→ Task brief
Your output is one number, the count of lines in the listing below that hold the word "mkMigrationShard".

→ Dataset extract
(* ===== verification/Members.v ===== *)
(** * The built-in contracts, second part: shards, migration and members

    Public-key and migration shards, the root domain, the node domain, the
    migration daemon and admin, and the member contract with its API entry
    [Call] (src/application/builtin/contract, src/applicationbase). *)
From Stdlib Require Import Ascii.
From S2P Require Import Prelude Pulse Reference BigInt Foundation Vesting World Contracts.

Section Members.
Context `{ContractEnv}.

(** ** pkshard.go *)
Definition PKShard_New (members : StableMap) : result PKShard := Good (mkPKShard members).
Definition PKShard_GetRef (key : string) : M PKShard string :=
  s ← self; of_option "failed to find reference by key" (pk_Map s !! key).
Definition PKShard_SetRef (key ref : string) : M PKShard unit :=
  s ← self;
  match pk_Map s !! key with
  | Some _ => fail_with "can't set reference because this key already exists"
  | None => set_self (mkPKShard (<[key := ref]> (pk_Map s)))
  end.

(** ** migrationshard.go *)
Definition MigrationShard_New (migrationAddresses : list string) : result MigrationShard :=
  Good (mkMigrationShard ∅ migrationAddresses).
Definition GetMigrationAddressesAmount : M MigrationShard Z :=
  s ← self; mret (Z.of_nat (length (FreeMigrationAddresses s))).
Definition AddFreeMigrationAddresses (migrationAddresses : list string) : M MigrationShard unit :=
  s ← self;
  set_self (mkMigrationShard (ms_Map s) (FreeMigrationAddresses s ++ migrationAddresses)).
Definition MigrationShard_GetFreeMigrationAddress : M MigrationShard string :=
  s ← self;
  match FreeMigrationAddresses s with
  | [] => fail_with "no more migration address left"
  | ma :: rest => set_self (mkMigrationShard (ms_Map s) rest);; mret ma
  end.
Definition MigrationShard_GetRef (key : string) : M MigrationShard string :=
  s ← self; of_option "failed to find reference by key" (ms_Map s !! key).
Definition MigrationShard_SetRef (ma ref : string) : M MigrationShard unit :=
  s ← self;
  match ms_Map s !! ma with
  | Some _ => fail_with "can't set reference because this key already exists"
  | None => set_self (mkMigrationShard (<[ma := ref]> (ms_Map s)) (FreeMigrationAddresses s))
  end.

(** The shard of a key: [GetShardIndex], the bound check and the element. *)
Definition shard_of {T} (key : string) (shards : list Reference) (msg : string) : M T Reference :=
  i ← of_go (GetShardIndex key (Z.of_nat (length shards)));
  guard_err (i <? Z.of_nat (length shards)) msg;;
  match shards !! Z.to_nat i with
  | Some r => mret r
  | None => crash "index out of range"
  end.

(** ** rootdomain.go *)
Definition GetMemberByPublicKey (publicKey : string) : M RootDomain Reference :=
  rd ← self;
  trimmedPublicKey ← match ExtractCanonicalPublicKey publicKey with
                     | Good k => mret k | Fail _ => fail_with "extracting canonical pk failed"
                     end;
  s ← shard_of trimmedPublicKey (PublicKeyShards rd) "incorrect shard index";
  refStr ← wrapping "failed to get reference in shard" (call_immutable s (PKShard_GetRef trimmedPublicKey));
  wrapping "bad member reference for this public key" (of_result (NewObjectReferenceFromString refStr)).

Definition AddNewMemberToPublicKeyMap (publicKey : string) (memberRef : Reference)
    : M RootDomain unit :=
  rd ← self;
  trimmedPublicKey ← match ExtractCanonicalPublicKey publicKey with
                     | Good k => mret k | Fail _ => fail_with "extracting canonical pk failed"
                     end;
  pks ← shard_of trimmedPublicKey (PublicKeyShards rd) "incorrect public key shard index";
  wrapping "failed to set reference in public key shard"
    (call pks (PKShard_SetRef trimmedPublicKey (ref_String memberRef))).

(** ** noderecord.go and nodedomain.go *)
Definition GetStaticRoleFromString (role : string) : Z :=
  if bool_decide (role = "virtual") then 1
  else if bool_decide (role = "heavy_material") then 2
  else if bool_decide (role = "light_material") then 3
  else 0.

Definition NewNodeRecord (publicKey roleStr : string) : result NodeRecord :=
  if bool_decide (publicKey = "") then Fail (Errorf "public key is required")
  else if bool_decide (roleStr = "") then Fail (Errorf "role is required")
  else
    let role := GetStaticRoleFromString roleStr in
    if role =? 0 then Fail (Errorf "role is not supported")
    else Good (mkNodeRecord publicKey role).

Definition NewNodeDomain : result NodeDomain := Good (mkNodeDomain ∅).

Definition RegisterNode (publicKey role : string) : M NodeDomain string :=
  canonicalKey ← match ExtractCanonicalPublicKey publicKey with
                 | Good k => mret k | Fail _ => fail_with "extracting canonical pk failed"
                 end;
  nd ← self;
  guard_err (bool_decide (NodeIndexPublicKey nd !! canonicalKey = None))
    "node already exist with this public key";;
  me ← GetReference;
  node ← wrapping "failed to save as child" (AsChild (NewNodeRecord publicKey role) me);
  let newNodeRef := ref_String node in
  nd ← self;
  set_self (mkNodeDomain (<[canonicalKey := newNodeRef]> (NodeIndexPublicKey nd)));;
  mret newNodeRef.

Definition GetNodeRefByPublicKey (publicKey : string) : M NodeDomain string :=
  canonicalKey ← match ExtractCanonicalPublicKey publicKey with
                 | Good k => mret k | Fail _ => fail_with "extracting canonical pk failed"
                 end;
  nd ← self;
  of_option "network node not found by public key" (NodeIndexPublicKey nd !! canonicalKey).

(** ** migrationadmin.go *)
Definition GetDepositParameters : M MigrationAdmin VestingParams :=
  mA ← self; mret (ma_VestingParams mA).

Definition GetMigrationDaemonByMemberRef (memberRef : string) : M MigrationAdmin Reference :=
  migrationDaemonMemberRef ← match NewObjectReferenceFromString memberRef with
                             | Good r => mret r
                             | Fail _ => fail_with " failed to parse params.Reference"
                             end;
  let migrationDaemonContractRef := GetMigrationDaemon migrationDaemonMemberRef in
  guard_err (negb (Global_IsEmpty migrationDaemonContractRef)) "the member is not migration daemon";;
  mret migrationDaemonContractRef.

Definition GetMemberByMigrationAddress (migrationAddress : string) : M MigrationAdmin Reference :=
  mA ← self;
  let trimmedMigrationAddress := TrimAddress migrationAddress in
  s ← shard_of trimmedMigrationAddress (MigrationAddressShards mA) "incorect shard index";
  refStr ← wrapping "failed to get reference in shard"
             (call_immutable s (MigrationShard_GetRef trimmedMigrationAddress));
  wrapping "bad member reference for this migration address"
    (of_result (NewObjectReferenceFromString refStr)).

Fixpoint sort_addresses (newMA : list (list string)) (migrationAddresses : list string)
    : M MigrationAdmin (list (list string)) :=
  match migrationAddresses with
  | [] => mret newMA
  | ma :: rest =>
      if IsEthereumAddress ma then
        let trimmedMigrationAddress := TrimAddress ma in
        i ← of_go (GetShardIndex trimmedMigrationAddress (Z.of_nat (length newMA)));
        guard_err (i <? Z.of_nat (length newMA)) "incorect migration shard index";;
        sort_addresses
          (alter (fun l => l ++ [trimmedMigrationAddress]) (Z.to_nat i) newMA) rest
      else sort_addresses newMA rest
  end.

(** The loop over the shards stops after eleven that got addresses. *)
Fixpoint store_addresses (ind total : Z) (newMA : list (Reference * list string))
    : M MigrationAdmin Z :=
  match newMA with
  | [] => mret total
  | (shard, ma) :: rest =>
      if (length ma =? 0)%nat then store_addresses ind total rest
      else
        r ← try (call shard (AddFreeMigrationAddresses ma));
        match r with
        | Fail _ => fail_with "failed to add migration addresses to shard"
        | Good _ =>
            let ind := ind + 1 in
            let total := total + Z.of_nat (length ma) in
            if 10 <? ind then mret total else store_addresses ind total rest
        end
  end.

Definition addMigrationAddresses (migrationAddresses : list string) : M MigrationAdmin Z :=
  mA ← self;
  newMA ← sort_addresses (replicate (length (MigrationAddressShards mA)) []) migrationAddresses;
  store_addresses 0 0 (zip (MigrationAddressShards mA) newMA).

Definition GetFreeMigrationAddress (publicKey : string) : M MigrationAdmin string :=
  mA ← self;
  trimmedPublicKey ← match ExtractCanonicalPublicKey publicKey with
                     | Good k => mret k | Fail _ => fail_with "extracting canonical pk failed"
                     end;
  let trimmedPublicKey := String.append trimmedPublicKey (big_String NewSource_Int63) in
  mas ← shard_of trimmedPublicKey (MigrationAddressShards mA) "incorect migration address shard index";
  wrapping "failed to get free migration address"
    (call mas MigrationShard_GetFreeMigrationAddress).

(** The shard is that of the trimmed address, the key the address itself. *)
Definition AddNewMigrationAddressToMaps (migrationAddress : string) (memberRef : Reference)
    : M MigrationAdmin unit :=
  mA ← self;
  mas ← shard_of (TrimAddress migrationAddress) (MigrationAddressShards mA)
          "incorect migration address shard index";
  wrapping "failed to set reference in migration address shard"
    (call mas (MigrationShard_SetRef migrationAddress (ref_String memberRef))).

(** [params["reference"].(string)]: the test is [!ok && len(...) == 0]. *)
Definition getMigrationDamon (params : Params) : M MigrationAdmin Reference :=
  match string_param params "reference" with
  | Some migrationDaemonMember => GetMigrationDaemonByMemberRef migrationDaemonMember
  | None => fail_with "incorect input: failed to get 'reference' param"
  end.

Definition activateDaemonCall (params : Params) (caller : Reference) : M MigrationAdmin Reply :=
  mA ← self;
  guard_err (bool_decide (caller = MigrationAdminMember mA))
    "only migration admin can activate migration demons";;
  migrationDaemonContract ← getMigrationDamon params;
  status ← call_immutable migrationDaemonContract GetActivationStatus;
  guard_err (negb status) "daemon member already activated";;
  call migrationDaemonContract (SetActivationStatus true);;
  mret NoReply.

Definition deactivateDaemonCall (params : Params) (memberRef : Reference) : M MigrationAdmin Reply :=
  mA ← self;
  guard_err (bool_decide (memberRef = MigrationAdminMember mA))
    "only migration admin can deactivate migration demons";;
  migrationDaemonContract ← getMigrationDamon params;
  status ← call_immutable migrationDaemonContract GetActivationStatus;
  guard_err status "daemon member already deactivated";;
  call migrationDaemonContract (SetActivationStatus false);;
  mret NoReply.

→ Solution to this exercise
4